Monday after Ascension in the 7th Week of Easter

COLLECT:
Adveniat nobis, quaesumus, Domine,
virtus Spiritus Sancti,
qua voluntatem tuam fideli mente retinere,
et pie conversatione depromere valeamus.

The first part of this is based on a phrase in a prayer during the Octave of Pentecost in the ancient Gelasian Sacramentary and another prayer in the Veronese Sacramentary in the month of July: Omnipotens sempiterne deus da nobis uoluntatem tuam et fideli mente retinere. et pia conuersatione depromere. ut aecclesia [sic] tua a profanis uanitatibus expiata. non aliud profiteatur uerbis, aliud exerceat actione.  Notice that what we have going on here is underscoring of the contrast between mere words or actions and interior disposition.

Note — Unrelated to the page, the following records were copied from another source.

(* ===== verification/FutexMatch.v ===== *)
(** * Matching of futex wake-ups

    The scheduler delays a thread that has woken others with a futex until the woken threads
    have joined: src/src/scheduler.cpp (from [notifyFutexWakeStart] to [futexWaitJoin]), called around a
    system call by [PrePatchFutex] and [PostPatchFutex] of src/src/virt/timeout.cpp.  A
    waker announces how many threads it may wake, then how many it has woken, and in its join waits until
    that many woken threads have been counted, or gives up after two seconds.  The wait
    releases the lock of the scheduler: its end is a step of its own.  The theorems show that the
    allowance is exactly what the wakers in flight may still wake and what failed wakes have left, and that a negative count fails. *)

From S2P Require Import Prelude.

(** ** State *)

Inductive FutexJoinAction : Type := FJA_NONE | FJA_WAKE | FJA_WAIT.

#[export] Instance FutexJoinAction_eq_dec : EqDecision FutexJoinAction.
Proof. solve_decision. Defined.

Record FutexJoinInfo : Type := mkFJ { fj_action : FutexJoinAction; fj_maxWakes : Z; fj_wokenUp : Z }.

Record FutexInfo : Type := mkFI { fi_op : Z; fi_val : Z }.

(** [f_calls] holds what the second half of a patched system call remembers of the first;
    [f_matching] the threads that wait in [futexWakeJoin]. *)
Record Futexes : Type := mkFut {
  maxAllowedFutexWakeups : Z;
  unmatchedFutexWakeups : Z;
  futexJoin : gmap Z FutexJoinInfo;
  f_calls : gmap Z FutexInfo;
  f_matching : gset Z
}.

Definition new_fut (ids : list Z) : Futexes := mkFut 0 0 (list_to_map ((fun g => (g, mkFJ FJA_NONE 0 0)) <$> ids)) ∅ ∅.

Definition fut_info (s : Futexes) (g : Z) : outcome FutexJoinInfo := match futexJoin s !! g with Some i => Ret i | None => Stop NullDeref end.
Definition fut_put (s : Futexes) (allowed unmatched g : Z) (i : FutexJoinInfo) : Futexes := mkFut allowed unmatched (<[g := i]> (futexJoin s)) (f_calls s) (f_matching s).

(** ** Calls of the scheduler *)

Definition notifyFutexWakeStart (s : Futexes) (g maxWakes : Z) : outcome Futexes :=
  i ← fut_info s g;
  _ ← assert_ (bool_decide (fj_action i = FJA_NONE));
  let maxWakes := Z.min maxWakes (Z.shiftl 1 24) in
  Ret (fut_put s (u32 (maxAllowedFutexWakeups s + maxWakes)) (unmatchedFutexWakeups s) g (mkFJ (fj_action i) maxWakes (fj_wokenUp i))).

Definition notifyFutexWakeEnd (s : Futexes) (g wokenUp : Z) : outcome Futexes :=
  i ← fut_info s g;
  Ret (fut_put s (maxAllowedFutexWakeups s) (unmatchedFutexWakeups s) g (mkFJ FJA_WAKE (fj_maxWakes i) wokenUp)).
Lemma lstrip_by_no_char (f : ascii → bool) (c : ascii) (s : string) :
  has_char c s = false → has_char c (lstrip_by f s) = false.
Proof.
  induction s as [|x s IH]; [done|]. simpl.
  intros [Hx Hs]%orb_false_elim. destruct (f x); [by apply IH|].
  simpl. by rewrite Hx, Hs.
Qed.

Lemma rstrip_by_no_char (f : ascii → bool) (c : ascii) (s : string) :
  has_char c s = false → has_char c (rstrip_by f s) = false.
Proof.
  induction s as [|x s IH]; [done|]. simpl.
  intros [Hx Hs]%orb_false_elim. specialize (IH Hs).
  destruct (rstrip_by f s) as [|y r].
  - destruct (f x); [done|]. simpl. by rewrite Hx.
  - simpl in *. by rewrite Hx, IH.
Qed.

Lemma strip_no_char (c : ascii) (s : string) :
  has_char c s = false → has_char c (strip s) = false.
Proof. intros Hs. by apply rstrip_by_no_char, lstrip_by_no_char. Qed.

(** A field as [parse_toc] stores it: stripped, and free of commas. *)
Definition clean_field (f : string) : Prop :=
  strip f = f ∧ has_char "," f = false.

Lemma clean_piece (line : string) (p : string) :
  p ∈ split "," (strip line) → clean_field (strip p).
Proof.
  intros Hp. split; [apply strip_idemp|]. apply strip_no_char.
  by apply (proj1 (Forall_forall _ _) (split_no_sep "," (strip line))).
Qed.

Lemma parse_toc_loop_invariant (P : TexSection → Prop) (ls : list string)
    (acc res : list TexSection) :
  (∀ line p1 p2 p3 p4 z,
     split "," (strip line) = [p1; p2; p3; p4] →
     P (mkTexSection (strip p1) (strip p2) (strip p3) z)) →
  Forall P acc →
  parse_toc_loop ls acc = Ok res → Forall P res.
Proof.
  intros HP. revert acc. induction ls as [|line rest IH]; intros acc Hacc.
  - by intros [= <-].
  - rewrite parse_toc_loop_cons.
    destruct (String.eqb (strip line) EmptyString); [by apply IH|].
    destruct (split "," (strip line)) as [|p1 [|p2 [|p3 [|p4 [|p5 ps]]]]] eqn:Hs;
      try (by apply IH). simpl.
    unfold TexSection_init.
    destruct (int_of_str (strip p4)) as [z|e]; [|done]. rewrite !bind_Ok.
    apply IH. apply Forall_app. split; [done|].
    repeat constructor. by eapply HP.
Qed.
Definition halted (s : state) : bool :=
  match pc s with
  | Finished | Raised _ => true
  | _ => false
  end.

Fixpoint exec (fuel : nat) (s : state) : option state :=
  if halted s then Some s
  else match fuel with
       | O => None
       | S fuel' => exec fuel' (step s)
       end.

(** The call itself: the final state, if [fuel] steps are enough. *)
Definition evaluate_model (fuel : nat) (d : datasets3) (w : W) : option state :=
  exec fuel (init d w).


(** ** Observing a run *)

(** The iteration the next step trains on, if the next step is an iteration
    of the [for] body. *)
Definition training (s : state) : option Z :=
  match pc s with
  | For_head i => if i <? n_train_batches s then Some (iter_of s i) else None
  | _ => None
  end.

(** The iteration after which the next step checks the validation set, if
    it does. *)
Definition checking (s : state) : option Z :=
  match training s with
  | Some it =>
      if negb (validation_frequency s =? 0)
         && ((it + 1) mod validation_frequency s =? 0)
      then Some it else None
  | None => None
  end.

Definition is_some {A : Type} (o : option A) : bool :=
  match o with Some _ => true | None => false end.

(** Calls of [train_fn] and validation checks recorded in a trace. *)
Definition is_train_call (e : event) : bool :=
  match e with Call_train_fn _ _ => true | _ => false end.

Definition is_validation (e : event) : bool :=
  match e with Print_validation _ _ _ _ => true | _ => false end.

Definition train_calls (s : state) : Z :=
  Z.of_nat (length (filter is_train_call (trace s))).

Definition validations (s : state) : Z :=
  Z.of_nat (length (filter is_validation (trace s))).

(** The number of complete minibatches of a split. *)
Definition n_batches (d : dataset) : Z := Py.shape0 (set_x d) / batch_size.

(** What holds of the locals at every point of a run on [d]. *)
Definition Inv (d : datasets3) (s : state) : Prop :=
  datasets s = d /\
  n_train_batches s = n_batches (train_set d) /\
  n_valid_batches s = n_batches (valid_set d) /\
  n_test_batches s = n_batches (test_set d) /\
  validation_frequency s = Z.min (n_train_batches s) 5000 /\
  initial_patience <= patience s /\
  0 <= epoch s <= Z.max 0 n_epochs /\
  match pc s with
  | For_head i => 0 <= i /\ 1 <= epoch s
  | Raised _ => batch_size = 0
  | _ => True
  end.

(** How the loop can have been left. *)
Definition Exit (s : state) : Prop :=
  (pc s = Finished -> n_epochs <= epoch s \/ done_looping s = true) /\
  (done_looping s = true ->
     (pc s = While_head \/ pc s = Finished) /\
     exists it, iter s = Some it /\ patience s <= it).

(** Python's [min] over [b] followed by [ls]: the first of the smallest. *)
Definition py_min (b : float) (ls : list float) : float :=
  fold_left (fun m l => if flt l m then l else m) ls b.

(** The validation loss computed by step [j] of the run, if that step
    checks the validation set. *)
Definition loss_at (d : datasets3) (w : W) (j : nat) : list float :=
  match checking (run d w j), this_validation_loss (run d w (S j)) with
  | Some _, Some l => [l]
  | _, _ => []
  end.

(** All validation losses computed in the first [k] steps, oldest first. *)
Definition losses_so_far (d : datasets3) (w : W) (k : nat) : list float :=
  flat_map (loss_at d w) (seq 0 k).

(** Step [j] of the run strictly lowers [best_validation_loss]. *)
Definition improves (d : datasets3) (w : W) (j : nat) : bool :=
  flt (best_validation_loss (run d w (S j))) (best_validation_loss (run d w j)).

(** The reading of "best" that takes it by test error: no model evaluated
    at a validation check in the first [k] steps has a test error below the
    reported [test_score]. *)
Definition best_by_test_error (d : datasets3) (w : W) (k : nat) : Prop :=
  forall j, (j < k)%nat -> checking (run d w j) <> None ->
    flt (np_mean (test_losses (run d w (S j)))) (test_score (run d w k)) = false.

(** The same by validation error, against [best_validation_loss]. *)
Definition best_by_validation_error (d : datasets3) (w : W) (k : nat) : Prop :=
  forall j, (j < k)%nat -> checking (run d w j) <> None ->
    flt (np_mean (validation_losses (run d w (S j))))
        (best_validation_loss (run d w k)) = false.

(** Minibatch number [i] of an array: [batch_size] consecutive rows from row
    [i * batch_size] on (fewer if the array ends before). *)
Definition chunk {A : Type} (i : nat) (a : list A) : list A :=
  firstn (Z.to_nat batch_size) (skipn (i * Z.to_nat batch_size) a).

(** The complete minibatches of a split, in order. *)
Definition minibatches (d : dataset) : list (list X * list Y) :=
  map (fun i => (chunk i (set_x d), chunk i (set_y d)))
      (seq 0 (length (set_x d) / Z.to_nat batch_size)).

(** The mean of [valid_fn] over the complete minibatches of a split, for the
    parameters [w]. *)
Definition error_on (w : W) (d : dataset) : float :=
  np_mean (map (fun b => valid_fn w (fst b) (snd b)) (minibatches d)).

(** The validation checks of epoch [e] recorded in the trace. *)
Definition is_validation_of (e : Z) (ev : event) : bool :=
  match ev with
  | Print_validation e' _ _ _ => e' =? e
  | _ => false
  end.

Definition validations_in_epoch (e : Z) (s : state) : Z :=
  Z.of_nat (length (filter (is_validation_of e) (trace s))).

(** The last iteration trained on, -1 before the first. *)
Definition last_iter (s : state) : Z :=
  match iter s with
  | Some it => it
  | None => -1
  end.

(** Epoch [e] has trained on its last minibatch. *)
Definition epoch_completed (s : state) (e : Z) : bool :=
  ((1 <=? e) && (e <? epoch s))
  || ((1 <=? e) && (e =? epoch s)
      && (last_iter s =? e * n_train_batches s - 1)).

(** The reading of "once per epoch" that counts every epoch entered. *)
Definition validates_once_per_epoch (s : state) : Prop :=
  forall e, 1 <= e <= epoch s -> validations_in_epoch e s = 1.

(** The schedule of validation checks when [1 <= n_train_batches <= 5000]. *)
Definition Sched (s : state) : Prop :=
  match pc s with
  | For_head i =>
      i <= n_train_batches s /\
      last_iter s = (epoch s - 1) * n_train_batches s + i - 1 /\
      done_looping s = false
  | Raised _ => True
  | _ => done_looping s = false ->
         last_iter s = epoch s * n_train_batches s - 1
  end /\
  forall e, validations_in_epoch e s = if epoch_completed s e then 1 else 0.

(** The count of training steps against the position in the loop. *)
Definition Calls (s : state) : Prop :=
  let m := Z.max 0 (n_train_batches s) in
  match pc s with
  | For_head i =>
      i <= m /\ train_calls s = (epoch s - 1) * m + i /\
      train_calls s <= patience s /\ done_looping s = false
  | Raised _ =>
      train_calls s <= epoch s * m /\ train_calls s <= patience s + 1
  | _ =>
      if done_looping s
      then train_calls s <= epoch s * m /\ train_calls s <= patience s + 1
      else train_calls s = epoch s * m /\ train_calls s <= patience s
  end.

(** The same state over other datasets. *)
Definition with_datasets (s : state) (d : datasets3) : state :=
  mkState (pc s) d (net s) (n_train_batches s) (n_valid_batches s)
    (n_test_batches s) (patience s) (validation_frequency s)
    (best_validation_loss s) (best_iter s) (test_score s) (epoch s)
    (done_looping s) (iter s) (this_validation_loss s) (trace s).
(** Once a [timer-update] has set the phase flag: with a stamp behind
    it, reconciliation takes the whole seconds elapsed since the stamp off
    the remaining time of the phase the flag names and stops at zero, so
    the result is not negative and is 0 as soon as no less time has
    elapsed than was left; the flag stays, and a join answers with that
    phase and that value.  The clock and the time are whole numbers below
    2^53, the range in which the numbers of the code are exact. *)
Theorem reconcile_subtracts_from_flagged_phase
        (now t : Z) (s : InterviewSession) (b : bool) :
  isInstructionPhase s = Some b ->
  lastTimerUpdate s = Some t -> 0 < t -> t <= now -> now < 2 ^ 53 ->
  let live x := if b then nullish (instructionTimeRemaining x) 60
                else nullish (codingTimeRemaining x) 900 in
  0 <= live s < 2 ^ 53 ->
  let elapsed := elapsedSecondsSince now t in
  let r := getSessionWithAdjustedTimer now s in
  isInstructionPhase r = Some b
  /\ live r = Z.max 0 (live s - elapsed)
  /\ 0 <= live r
  /\ (live s <= elapsed -> live r = 0)
  /\ (forall st socket e sessionId,
         Server.now e = now ->
         Keyed.get (sessions st) sessionId = Some s ->
         status s <> completed ->
         exists d rest,
           snd (on_join_session st socket e sessionId)
           = (to_sender, session_data d) :: rest
           /\ isInstructionPhase d = Some b
           /\ (if b then instructionTimeRemaining d
               else codingTimeRemaining d)
              = Some (Z.max 0 (live s - elapsed))).
Proof.
  intros Hflag Hstamp Ht Hnow _ live Hlive elapsed r.
  assert (Ht0 : t <> 0) by lia.
  pose proof (elapsed_nonneg now t Hnow) as Hel; fold elapsed in Hel.
  assert (Hr : isInstructionPhase r = Some b
               /\ live r = Z.max 0 (live s - elapsed)).
  { subst r live; unfold getSessionWithAdjustedTimer.
    rewrite Hstamp, (truthy_num_Some t Ht0); cbn [negb nullish].
    fold elapsed.
    destruct (elapsed <=? 0) eqn:E.
    - apply Z.leb_le in E; split; [exact Hflag|]; cbv beta in *; lia.
    - rewrite Hflag; destruct b; cbn; rewrite ?Hflag; split; reflexivity. }
  destruct Hr as [Hf Hr].
  split; [exact Hf|]; split; [exact Hr|]; split; [lia|]; split; [lia|].
  intros st socket e sessionId He Hget Hstatus.
  rewrite (on_join_session_eq st socket e sessionId s Hget Hstatus).
  cbn [snd]; do 2 eexists; split; [reflexivity|].
  unfold join_data, joined, join_times.
  cbn [set_status set_isInstructionPhase set_lastTimerUpdate
       set_codingTimeRemaining set_instructionTimeRemaining
       lastTimerUpdate isInstructionPhase instructionTimeRemaining
       codingTimeRemaining].
  rewrite Hflag, Hstamp, (truthy_num_Some t Ht0), He.
  cbn [nullish truthy_bool]; fold elapsed; subst live.
  destruct b; cbn [fst snd]; split; reflexivity.
Qed.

If you are working these prayers out yourself, and don’t happen to have at hand (quod Deus avertat!) a copy of the excellent Lewis & Short Dictionary you may want to know that depromo means in the first place "to draw out, draw forth; to bring, to fetch from anywhere, esp. out of any place".  The dictionary and commentary by Blaise/Dumas (in French) says that depromo is “formuler (voeux, priers)”.  Okay… not too easy to work with this, right?  Let’s look at Blaise/Chirat for some extra help: “mettre au jour, communiquer, publier, render public”.  That’s more like it!  Pius is a complicated adjective.  Valeo means in a simple way, “be able” but it means that because it fundamentally has to do with strength and power.  We are able to do things because we are strong enough to do them.  It has to do with being “dutiful”, as when pius Aeneas carried his old father upon his back from out the ruin of burning Troy.  It also has to do with being holy and devout and, in especially in reference God, merciful.  I think today I will simply dump these concepts into your skulls and say “pious” in our WDTPRS … 

LITERAL VERSION:
Let the might of the Holy Ghost
come to us, we beseech You, O Lord,
by which with faithful mind we may be strong to maintain Your will
and demonstrate it outwardly by a pious manner of life.

Life is filled with labors and cares and burdens to bear.  We have heavy loads to carry.  Even if our lives are relatively care free, the weight of years press Brother Ass down and become over time harder and harder.  The Holy Spirit charges us.  It “charges” us with interior power and it charges is in the sense of duty and responsibility.  Through the indwelling of the Holy Spirit we are made strong to bear anything.  When the Holy Spirit comes with the Father and the Son to make us Their living temples and fill us with the seven Gifts and the twelve Fruits, we outwardly manifest their presence.  Manifestation of the Gifts and Fruits of the Holy Spirit are a sign that a person is in the state of grace, and habitually so.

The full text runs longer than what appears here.